(Collected data)

________

(** C1, as it is stated, fails: for [{#each $items as item, i}] in
    legacy mode, [item = x] is lowered to a sequence in which the store
    is invalidated after the inner signals, not before. *)
Lemma reassignment_order_counterexample :
  exists l,
    (@lower unit Sample.legacy_imports Sample.store_each Sample.store_context tt).1
    = Ok l
    /\ let lowered :=
         (visit_expression (child_transform l) Sample.reassignment (tt, false)).1 in
       lowered
       = b.sequence
           [b.assignment "=" (b.member (b.call "$items" []) (b.id "i") true)
              (Identifier "x");
            b.call "$.invalidate_inner_signals"
              [Some (b.thunk (b.sequence [b.call "$items" []]) false)];
            b.call "$.invalidate_store"
              [Some (b.id "$$stores"); Some (b.literal (LString "$items"))]]
       /\ call_precedes "$.invalidate_store" "$.invalidate_inner_signals" lowered
           = false
       /\ call_precedes "$.invalidate_inner_signals" "$.invalidate_store" lowered
           = true.
Proof.
  eexists. split; [vm_compute; reflexivity |].
  vm_compute. repeat split.
Qed.

(** C5, as it is stated, fails: in [{#each $items as item, i}] the item
    is reassigned, and a read of it is lowered to [$items()[i]] although
    the item-is-reactive flag is set. *)
Lemma item_read_counterexample :
  exists l,
    (@lower unit Sample.legacy_imports Sample.store_each Sample.store_context tt).1
    = Ok l
    /\ has_flag (flags l) Sample.ITEM_REACTIVE = true
    /\ (visit_expression (child_transform l) (Identifier "item") (tt, false)).1
        = b.member (b.call "$items" []) (b.id "i") true
    /\ (visit_expression (child_transform l) (Identifier "item") (tt, false)).1
        <> get_value (Identifier "item").
Proof.
  eexists. split; [vm_compute; reflexivity |].
  vm_compute. repeat split. discriminate.
Qed.

(** C2, as it is stated, fails: [{ a, b = f() }] has two leaves and one
    default value, and the declarations are two, one of them of a
    derived value; the claim counts three declarations of derived
    values. *)
Lemma destructured_declarations_counterexample :
  exists l,
    (@lower unit Sample.pattern_imports Sample.destructured_each
       Sample.pattern_context tt).1 = Ok l
    /\ let paths :=
         (Sample.pattern_paths Sample.pattern
            (b.call "$.get" [Some (b.id "$$item")])).2 in
       declarations l
       = [b.let_ (Identifier "a")
            (b.thunk (b.member (get_value (b.id "$$item")) (b.id "a") false) false);
          b.let_ (Identifier "b")
            (b.call "$.derived_safe_equal"
               [Some (b.thunk
                  (b.call "$.fallback"
                     [Some (b.member (get_value (b.id "$$item")) (b.id "b") false);
                      Some (b.thunk (CallExpression (Identifier "f") []) false)])
                  false)])]
       /\ count is_derived_declaration (declarations l) = 1%nat
       /\ count is_declaration (declarations l) = 2%nat
       /\ (length paths + count destructuring.has_default_value paths = 3)%nat
       /\ count is_derived_declaration (declarations l)
           <> (length paths + count destructuring.has_default_value paths)%nat.
Proof.
  eexists. split; [vm_compute; reflexivity |].
  vm_compute. repeat split. discriminate.
Qed.

End EachBlockClaims.

(** ** Calls *)

Module CallExpressionClaims.
Import CallExpressionVisitor CallNotions.

Section Claims.
Context {O : Type} `{Imports O}.

Lemma rune_is_unrecognized (rune : option string) (name : string) :
  (forall r, rune = Some r -> ~ In r recognized_runes) ->
  In name recognized_runes ->
  rune_is rune name = false.
Proof.
  intros Hnot Hin. destruct rune as [r |]; [| reflexivity]. simpl.
  apply String.eqb_neq. intros ->. exact (Hnot name eq_refl Hin).
Qed.

(** A call that matches no case of the [switch] reaches the last [if]. *)
Lemma unrecognized_call node scope :
  (forall r, get_rune node scope = Some r -> ~ In r recognized_runes) ->
  CallExpression node scope
  = match logs_state node scope with
    | Some property_name =>
        let* args := map_state visit (arguments node) in
        ret (Return
          (b.call (callee node)
             [Some (b.spread
                (b.call "$.log_if_contains_state"
                   (Some (b.literal (LString property_name)) :: (Some <$> args))))]))
    | None => ret Next
    end.
Proof.
  intros Hnot. unfold CallExpression.
  rewrite !(rune_is_unrecognized _ _ Hnot) by (simpl; tauto).
  reflexivity.
Qed.

Lemma logs_state_spec node scope method :
  logs_state node scope = Some method <-> captures_log node scope method.
Proof.
  unfold logs_state, captures_log. split.
  - destruct dev; [| discriminate].
    destruct (callee node) as [| | object property computed | | | | | | | | | | | | | | | |];
      try discriminate.
    destruct object as [object_name | | | | | | | | | | | | | | | | | |];
      try discriminate.
    destruct property as [property_name | | | | | | | | | | | | | | | | | |];
      try discriminate.
    destruct (_ && _) eqn:Htest; [| discriminate].
    intros Hsome. inversion Hsome; subst.
    apply andb_prop in Htest. destruct Htest as [Htest Hargs].
    apply andb_prop in Htest. destruct Htest as [Htest Hmethod].
    apply andb_prop in Htest. destruct Htest as [Hconsole Hscope].
    apply String.eqb_eq in Hconsole. subst.
    apply bool_decide_eq_true_1 in Hscope.
    apply bool_decide_eq_true_1 in Hmethod.
    apply existsb_exists in Hargs. destruct Hargs as (arg & Hin & Harg).
    apply orb_prop in Harg.
    repeat split; eauto. apply list_elem_of_In. assumption.
  - intros (-> & (computed & ->) & Hmethod & Hscope & arg & Hin & Harg).
    simpl.
    rewrite (bool_decide_eq_true_2 _ Hscope).
    rewrite bool_decide_eq_true_2 by (apply list_elem_of_In; assumption).
    assert (Hargs : existsb (fun arg => is_SpreadElement arg || has_unknown scope arg)
                      (arguments node) = true).
    { apply existsb_exists. exists arg. split; [assumption |].
      apply orb_true_iff. assumption. }
    rewrite Hargs. reflexivity.
Qed.

(** C9: a call that matches no recognized rune is rewritten to pass
    its arguments through [$.log_if_contains_state] if and only if
    the build is a development build, the callee is a member of
    [console] named by one of the logging methods, [console] does not
    resolve in scope, and some argument is a spread element or is not
    known to be free of state; otherwise the visitor hands the call
    on with [context.next()]. *)
Theorem console_capture (node : CallNode) (scope : scope.Scope) (o : O) :
  (forall r, get_rune node scope = Some r -> ~ In r recognized_runes) ->
  ((exists replacement, (CallExpression node scope o).1 = Return replacement)
   <-> exists method, captures_log node scope method)
  /\ (forall method,
        captures_log node scope method ->
        CallExpression node scope o
        = let '(args, o') := map_state visit (arguments node) o in
          (Return
             (b.call (callee node)
                [Some (b.spread
                   (b.call "$.log_if_contains_state"
                      (Some (b.literal (LString method)) :: (Some <$> args))))]),
           o'))
  /\ ((~ exists method, captures_log node scope method) ->
       CallExpression node scope o = (Next, o)).
Proof.
  intros Hnot. rewrite (unrecognized_call _ _ Hnot).
  destruct (logs_state node scope) as [found |] eqn:Hlogs.
  - pose proof (proj1 (logs_state_spec _ _ _) Hlogs) as Hfound.
    unfold bind, ret.
    destruct (map_state visit (arguments node) o) as [args o'].
    split; [split; eauto |]. split.
    + intros method Hmethod. apply logs_state_spec in Hmethod.
      rewrite Hlogs in Hmethod. inversion Hmethod. reflexivity.
    + intros Hnone. exfalso. eauto.
  - assert (Hnone : ~ exists method, captures_log node scope method).
    { intros [method Hmethod]. apply logs_state_spec in Hmethod. congruence. }
    split; [split |]; [| | split].
    + intros [replacement Hreturn]. discriminate.
    + intros Hsome. contradiction.
    + intros method Hmethod. exfalso. eauto.
    + reflexivity.
Qed.

(** C10: [$state()] and [$state.raw()] without an argument are lowered
    to [$.state] called with an undefined initial value, and nothing
    is wrapped in a proxy; with an argument, the lowered argument is
    wrapped in [$.proxy] exactly when the rune is [$state] and the
    argument needs a proxy. *)
Theorem state_declaration (node : CallNode) (scope : scope.Scope) (o : O) :
  get_rune node scope = Some "$state"
  \/ get_rune node scope = Some "$state.raw" ->
  (arguments node = [] ->
   CallExpression node scope o = (Return (b.call "$.state" [None]), o))
  /\ (forall arg rest,
        arguments node = arg :: rest ->
        get_rune node scope = Some "$state" ->
        should_proxy arg scope = true ->
        CallExpression node scope o
        = let '(value, o') := visit arg o in
          (Return (b.call "$.state" [Some (b.call "$.proxy" [Some value])]), o'))
  /\ (forall arg rest,
        arguments node = arg :: rest ->
        get_rune node scope = Some "$state.raw"
        \/ should_proxy arg scope = false ->
        CallExpression node scope o
        = let '(value, o') := visit arg o in
          (Return (b.call "$.state" [Some value]), o')).
Proof.
  intros Hrune. unfold CallExpression, bind, ret.
  split; [| split].
  - intros Hnone. rewrite Hnone. destruct Hrune as [-> | ->]; reflexivity.
  - intros arg rest Hsome Hplain Hproxy. rewrite Hsome, Hplain. simpl.
    rewrite Hproxy. destruct (visit arg o). reflexivity.
  - intros arg rest Hsome Hcase. rewrite Hsome.
    destruct Hrune as [Hplain | Hraw].
    + destruct Hcase as [Hraw | Hproxy]; [congruence |].
      rewrite Hplain. simpl. rewrite Hproxy. destruct (visit arg o). reflexivity.
    + rewrite Hraw. simpl. destruct (visit arg o). reflexivity.
Qed.

End Claims.

Lemma console_capture_witness :
  (forall r,
     @get_rune unit (Sample.call_imports true) Sample.console_log Sample.instance_scope
     = Some r -> ~ In r recognized_runes)
  /\ (@CallExpression unit (Sample.call_imports true) Sample.console_log
        Sample.instance_scope tt).1
      = Return
          (b.call (MemberExpression (Identifier "console") (Identifier "log") false)
             [Some (b.spread
                (b.call "$.log_if_contains_state"
                   [Some (b.literal (LString "log")); Some (Identifier "count")]))]).
Proof.
  assert (Hnot : forall r,
    @get_rune unit (Sample.call_imports true) Sample.console_log Sample.instance_scope
    = Some r -> ~ In r recognized_runes) by (intros r Hr; discriminate).
  split; [exact Hnot |].
  destruct (@console_capture unit (Sample.call_imports true) Sample.console_log
              Sample.instance_scope tt Hnot) as (_ & Hshape & _).
  rewrite (Hshape "log"); [reflexivity |].
  repeat split; simpl; eauto 10.
Defined.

________

> **WHAT THE TASK ASKS**
All of the lines above that carry the string "Hconsole" need to be found and copied.

> **EXERCISE RESPONSE**
    apply andb_prop in Htest. destruct Htest as [Hconsole Hscope].
    apply String.eqb_eq in Hconsole. subst.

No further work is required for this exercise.